For all the outrage, the real scandal is not that students are getting illegally paid or recruited, it’s that two of the noble principles on which the NCAA justifies its existence—“amateurism” and the “student-athlete”—are cynical hoaxes, legalistic confections propagated by the universities so they can exploit the skills and fame of young athletes. The tragedy at the heart of college sports is not that some college athletes are getting paid, but that more of them are not.
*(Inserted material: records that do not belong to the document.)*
(** X13: escaping a concatenation is escaping the two parts, as long as the
    first part does not end in a backslash. *)
Theorem escape_unescaped_dollars_app (a b : pystr) :
  last_read None a <> Some BACKSLASH ->
  escape_unescaped_dollars (a ++ b)
    = escape_unescaped_dollars a ++ escape_unescaped_dollars b.
Proof.
  intros Ha. unfold escape_unescaped_dollars. rewrite escape_from_app. f_equal.
  apply escape_from_context; [exact Ha | discriminate].
Qed.

Lemma escape_unescaped_dollars_app_witness :
  escape_unescaped_dollars (lit "cost: " ++ lit "$5")
    = escape_unescaped_dollars (lit "cost: ") ++ escape_unescaped_dollars (lit "$5").
Proof.
  apply (escape_unescaped_dollars_app (lit "cost: ") (lit "$5")).
  vm_compute. discriminate.
Defined.

(** ** The two drivers *)

Lemma app_one_nonempty (l : list pystr) (x : pystr) : l ++ [x] <> [].
Proof. destruct l; discriminate. Qed.


(** X15: whenever [process_uml] returns, log failures included, the rewriter
    turns what it returned into the image reference of the PNG of that
    ordinal or into a failure notice of that ordinal; a path is never built
    from an error text. *)
Theorem process_uml_replacement (W : Type) (env : Env W) (ucd : UCD)
    (log_raises : pystr -> W -> option Exn)
    (i : Z) (code_text : pystr) (plantuml_jar output_dir : Path)
    (st st' : State W) (r : RenderResult) :
  let png_file := joinpath env output_dir (lit "diagram" ++ str_of_int i ++ lit ".png") in
  process_uml_io env ucd log_raises (i, code_text, plantuml_jar, output_dir) st
    = (Normal r, st') ->
  replacement env r = image_reference (sep env) i png_file \/
  exists error_text, replacement env r = failure_notice i error_text.
Proof.
  cbv zeta.
  unfold process_uml_io, try_except, bind, exists_, write_text, run, log_print_io, when, ret.
  cbn [world calls log]. intros H.
  destruct (path_exists env _ (world st)) as [[|]|e0]; (cbv beta iota zeta in H; cbn [world calls log] in H).
  2: destruct (path_write_text env _ _ (world st)) as [[[]|e1] w1]; (cbv beta iota zeta in H; cbn [world calls log] in H).
  2: destruct (subprocess_run env _ w1) as [[cp|e2] w2]; (cbv beta iota zeta in H; cbn [world calls log] in H).
  2: destruct (truthy (strip (stdout cp))), (truthy (strip (stderr cp))),
       (negb (returncode cp =? 0)%Z); (cbv beta iota zeta in H; cbn [world calls log] in H).
  all: repeat match type of H with
         | context [match ?refused with Some _ => _ | None => _ end] =>
             destruct refused; cbv beta iota zeta in H; cbn [world calls log] in H
         end.
  all: try discriminate H.
  all: injection H as <- _.
  all: (now left) || (right; eexists; reflexivity).
Qed.

(** The renderer rejects the source while the log accepts every line: the
    document gets the notice with the stripped error text. *)
Lemma process_uml_replacement_witness :
  replacement desk_env (3%Z, false, InfoText (lit "Error line 2 in file"))
    = image_reference (sep desk_env) 3
        (joinpath desk_env (lit "diagrams") (lit "diagram" ++ str_of_int 3 ++ lit ".png")) \/
  exists error_text,
    replacement desk_env (3%Z, false, InfoText (lit "Error line 2 in file"))
      = failure_notice 3 error_text.
Proof.
  apply (process_uml_replacement Desk desk_env ascii_ucd log_accepts 3 (lit "A -> B")
           (lit "plantuml.jar") (lit "diagrams")
           (desk_start (desk "Calibri" true true false []))
           (snd (process_uml_io desk_env ascii_ucd log_accepts
                   (3%Z, lit "A -> B", lit "plantuml.jar", lit "diagrams")
                   (desk_start (desk "Calibri" true true false []))))).
  reflexivity.
Defined.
The NCAA today is in many ways a classic cartel. Efforts to reform it—most notably by the three Knight Commissions over the course of 20 years—have, while making changes around the edges, been largely fruitless. The time has come for a major overhaul. And whether the powers that be like it or not, big changes are coming. Threats loom on multiple fronts: in Congress, the courts, breakaway athletic conferences, student rebellion, and public disgust. Swaddled in gauzy clichés, the NCAA presides over a vast, teetering glory.

RenoZag
10-27-2011, 11:05 AM
http://espn.go.com/college-sports/story/_/id/7156548/ncaa-panel-approves-major-scholarship-rules-changes

Re: Changes to Basketball Recruiting:


The board also adopted a new summer basketball recruiting model.

Under the new measure, coaches would get four evaluation days in April and 12 in July. Previously, April was a dead period and coaches had 20 evaluation days in July. Coaches also will be permitted more contact with their own players during the summer and will benefit by the elimination of a text messaging ban.

Jim Haney, executive director of the National Association of Basketball Coaches, said coaches support the changes.

"Oh yes, I think the feedback from our coaches has been very positive," he said. "I do see some challenges to evaluate in April, and it does reduce what can be done in July."